Policy Studio

By: Marcelo Bravo, PhD student in Policy and Social Innovation (Interdisciplinary Studies)

This past year 2016 has been a process of discovery and learning Strategic Design as a method that focuses on working with complex or ill-defined problems, below is a summary of two of its recent applications in the realm of policy and social science.

First, it’s important to recall that strategic design as a method and instructional pedagogy has been taught at the Sauder School of Business for more than six years. Based on its design and components, which runs across a wide range of disciplines, it is now being applied and researched at both undergraduate and graduate levels in the faculty of Arts.

On February 2016, a group of students of the UBC’s Master of Public Policy and Global Affairs program traveled to Ottawa to participate in the “UBC PolicyStudio Ottawa challenge”. The challenge was part of an intensive three-day applied learning opportunity of policy learning and co-design working along federal public servants. During this experience, the graduate students were challenged to explore how the federal government could work to develop environmental policies with direct impact at the household level, looking at smart ways of reducing environmental impacts associated with citizens’ daily decisions. The government of Canada is interested in implementing policies that look at both the aggregated environmental impact, as well as the green or sustainable culture for current and future generations.

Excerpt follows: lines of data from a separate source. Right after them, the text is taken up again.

Lemma merged_schema fs fields : schema_ok τ fs → schema_ok τ (field_schema <$> fields) → schema_ok τ (merge_fields fs (new_fields fs fields)).
Proof.
  intros [Hs Ht Hn Hty] [Hs' Ht' Hn' Hty']. assert (Hall : ∀ P : Field → Prop, Forall P fs → Forall P (field_schema <$> fields) → Forall P (merge_fields fs (new_fields fs fields))).
  { intros P Hp Hp'. rewrite merge_fields_perm. apply Forall_app. split; [done|]. rewrite Forall_forall in *. intros g (f & -> & Hf & _)%new_fields_elem. apply Hp'. by apply (list_elem_of_fmap_2 field_schema). }
  split; [|by apply Hall|by apply Hall|by apply Hall]. apply merge_fields_sorted; [done|by apply new_fields_sorted|]. by intros f (g & -> & _ & Hg)%new_fields_elem.
Qed.

(** A record without rows. *)
Lemma fresh_rep rec fs : fresh rec (fs ++ [time_field]) → schema_ok τ fs → rec_rep col_rep rec fs time_field [].
Proof.
  intros (Hs & Hb & Hl & Hm & _) [Hso Hty _ _]. rewrite length_app in Hl. cbn in Hl. destruct (exists_last (l := ColVals rec)) as (cs & tc & Hc); [intros Hn; rewrite Hn in Hl; cbn in Hl; lia|].
  rewrite Hc in Hb, Hl. rewrite length_app in Hl. cbn in Hl. apply Forall_app in Hb as [Hb Hbt]. apply Forall_inv in Hbt. split; try done; [|by intros r nm c ?%elem_of_nil].
  exists cs, tc. split; [done|]. split; [|by apply (col_blank (R := col_rep))]. assert (length cs = length fs) as Hlen by lia. clear -Hb Hlen Hty. revert cs Hb Hlen.
  induction Hty as [|f fs Hf _ IH]; intros [|c cs] Hb Hlen; try done. inversion Hb; subst. constructor; [|apply IH; [done|by injection Hlen]]. by apply (col_blank (R := col_rep)).
Qed.

Lemma appendFieldsToRecord_spec rec fs phys time fields same :
  rec_rep col_rep rec fs time_field phys → cols_ok (ColSpare rec) → schema_ok τ fs → point_ok τ time fields → log_ok (phys ++ [row_of time fields]) →
  (same = true → FName <$> fs = Key <$> fields) →
  ∃ rec' fs' size, appendFieldsToRecord rec fields time same = Ok (rec', (size, None)) ∧ rec_rep col_rep rec' fs' time_field (phys ++ [row_of time fields]) ∧
    cols_ok (ColSpare rec') ∧ schema_ok τ fs' ∧ (∀ nm, nm ∈ FName <$> fs' ↔ nm ∈ FName <$> fs ∨ nm ∈ Key <$> fields).
Proof.
  intros Hrep Hsp Hso Hp [_ Hfit] Hsame. assert (Hfits : ∀ nm, fits (col_of nm (phys ++ [row_of time fields]))) by exact Hfit. unfold appendFieldsToRecord. destruct same.
  - assert (Hfs : fs = field_schema <$> fields) by (apply typed_names; [apply Hso|apply Hp|]; rewrite schema_names; by apply Hsame).
    destruct (append_fast_spec phys time fields (po_fields _ _ _ Hp) Hfits rec fs time_field Hrep Hfs) as (cols & size & -> & cols' & E & Hrep'). rs. rewrite E. rs. eexists _, fs, _. split; [done|]. split; [done|]. split; [done|]. split; [done|].
    intros nm. rewrite (Hsame eq_refl). tauto.
  - destruct (appendFieldsToRecordSlow_spec rec fs time_field phys time fields Hrep Hsp eq_refl (so_time _ _ Hso) (po_fields _ _ _ Hp) Hfits) as (rec' & size & E & Hrep' & Hsp').
    { apply agree_typed; [apply Hso|apply Hp]. }
    eexists _, _, _. split; [exact E|]. split; [done|]. split; [done|]. split; [apply merged_schema; [done|by eapply point_schema]|].
    intros nm. rewrite merge_fields_perm, fmap_app, elem_of_app. split; (intros [?|Hn]; [by left|]).
    + right. apply list_elem_of_fmap_1 in Hn as (g & -> & (f & -> & Hf & _)%new_fields_elem). cbn. by apply list_elem_of_fmap_2.
    + apply list_elem_of_fmap_1 in Hn as (f & -> & Hf). destruct (decide (Key f ∈ FName <$> fs)); [by left|right]. apply list_elem_of_fmap. exists (field_schema f). split; [done|]. apply new_fields_elem. eauto.
Qed.

(** The record a row is appended to: the chunk's, or a new one. *)
Definition chunk_start (w : WriteRec) (log : list row) : Prop :=
  ∃ rec fs phys, wr_rec w = Some rec ∧ rec_rep col_rep rec fs time_field phys ∧ cols_ok (ColSpare rec) ∧ schema_ok τ fs ∧ log_rep phys log ∧
    (phys = [] → fresh rec (fs ++ [time_field]) ∧ schemaCopyed w = false ∧ log = []) ∧ (phys ≠ [] → ∀ nm, nm ∈ FName <$> fs ↔ mentions log nm = true) ∧ (timeAsd w = true → sorted_rows ascending phys) ∧ (∀ r, r ∈ phys → fst r ≤ lastAppendTime w).

Lemma chunk_rep_start w log gs :
  chunk_rep w log → schema_ok τ gs →
  ∃ w', match wr_rec w with None => WriteRec_init w (gs ++ [time_field]) | Some _ => Ok w end = Ok w' ∧ chunk_start w' log.
Proof.
  unfold chunk_rep. destruct (wr_rec w) as [rec|] eqn:E.
  - intros (fs & phys & Hrep & Hsp & Hso & Hlog & Hne & Ha & Hl & Hmen) _. exists w. split; [done|]. exists rec, fs, phys. rewrite E. by repeat (split; [done|]).
  - intros -> Hso. unfold WriteRec_init. rewrite E. rs. eexists. split; [done|]. pose proof (NewRecordBuilder_fresh (gs ++ [time_field])) as Hf. eexists _, gs, []. split; [done|].
    split; [by apply fresh_rep|]. split; [apply Hf|]. split; [done|]. split; [split; try done; constructor|]. split; [done|]. split; [done|]. split; [by intros _ i j x y ? Hx|by intros r ?%elem_of_nil].
Qed.

(** A new record gets the schema of its first row. *)
Lemma reschema_fresh rec schema fs : fresh rec schema → ∃ rec', ReserveColVal (set_Schema rec fs) (Z.of_nat (length fs) - Z.of_nat (length (ColVals rec))) = Ok rec' ∧ fresh rec' fs.
Proof.
  intros (Hs & Hb & Hl & Hm & Hsp). destruct (ReserveColVal_spec (set_Schema rec fs) (Z.of_nat (length fs) - Z.of_nat (length (ColVals rec)))) as (added & spare & -> & Hba & Hla & Hsp'); cbn [set_Schema ColVals Schema ColSpare MetaTimes];
    [lia|by apply blank_ok|done|]. eexists. split; [done|]. split; [done|]. cbn [ColVals MetaTimes ColSpare]. split; [apply Forall_app; split; [by apply Forall_take|done]|]. split; [|done].
  rewrite length_app, length_take, Hla. lia.
Qed.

Important insights and contextual elements were provided by the leaders of the Privy Council Office-Innovation Hub, a unit that co-hosted the PolicyStudio experience in Ottawa. Public servants invited the students to explore policy design through innovative ways such as incorporating design insights in addition to data mining, or traditional data analysis models. Part of the learning experience was to know the importance of “nudge” points for policy application, a perspective that includes current public policy approaches in addition to behavioural economics and new research methods and instruments (e.g. data visualization strategies, scenarios design, or social network analysis). During the UBC PolicyStudio challenge, participants worked with the strategic design method and applied some of its instruments such as persona development, scenario formulation, systems thinking, value proposition generation, lean ethnographies, as well as, packaging and pitching successful ideas and presentations. An application of the strategic design method was the testing of the Policy Design canvas, an instrument co-developed for this event following a logic of problem exploration within systems of resources and actors. The Policy Design canvas was deemed as a tough one since it required several iterations. Students and public servants explored and iterated a series of policy innovation intents while discerning the social benefit, primary and secondary actors, direct and associated costs and contextual understanding.

In general, the application of the strategic design method in this case revealed many perspectives on the challenge of policy making, and participants enhanced the understanding of the complexities and opportunities that future policy making will entail.

Policy Canvas application for the 2016 PolicyStudio – Ottawa Challenge

 

Participants at the PolicyStudio – Ottawa Challenge at the Innovation Hub

A second case of applying the strategic design method took place at the Canadian Knowledge Mobilization Forum, a pan-Canadian and international conference for Knowledge Mobilization practitioners, managers, and researchers.

Knowledge mobilization as a field of study is relatively new, and can be defined as a set of processes that connect the elements of the knowledge ecosystem (producer, users, and mediators), to facilitate the use/adoption of knowledge while expanding social, economical and political impact. Currently SSHRC-Canada’s Social Sciences and Humanities Research Council has proposed KMb as one of the most important priorities to be undertaken by universities to maximize the impact of knowledge produced at universities and to impact public life[1].

At this forum, Prof. Moura Quayle and PhD student Marcelo Bravo, prepared the KMb Service Design Canvas. The idea explored through the Service Design Canvas was to uncover the roadblocks faced by knowledge brokers to achieve better KMb outputs. This included looking at the role of institutions and organizations in co-designing strategies to support successful practices of knowledge mobilization. Part of the highlight of this session was the inclusion of participants from different realms such as KMb managers, government officers, as well as researchers in the field. The session sought to enhance engagement and discussion of “pain points” during the KMb activity.

The experience of applying the strategic design method for KMb has been very instructive since the KMb world uniquely integrates a complex realm of stakeholders with different interests at play. It is also believed that the rise of KMb as a profession and subject area, proposes a historical opportunity for the advancement of evidence-based policies, social innovation, and public good.

The following pictures deploy the creative process of the creation of the KMb Service Design Canvas from prototyping to the applied model.

Prototype of the KMb Canvas 1.0

 

Preparing and iterating the KMb Canvas 1.0

Final KMb Service Design canvas applied in June, 2016

 

[1] SSHRC strategic plan 2016-2020 specifically refers to “Connecting Social Sciences and humanities research with Canadians” as one of the three strategic objectives to be achieved by 2020; this objective clearly speaks of the importance of Knowledge Mobilization and posits it as a driver to enhance a broader Canadian innovation agenda.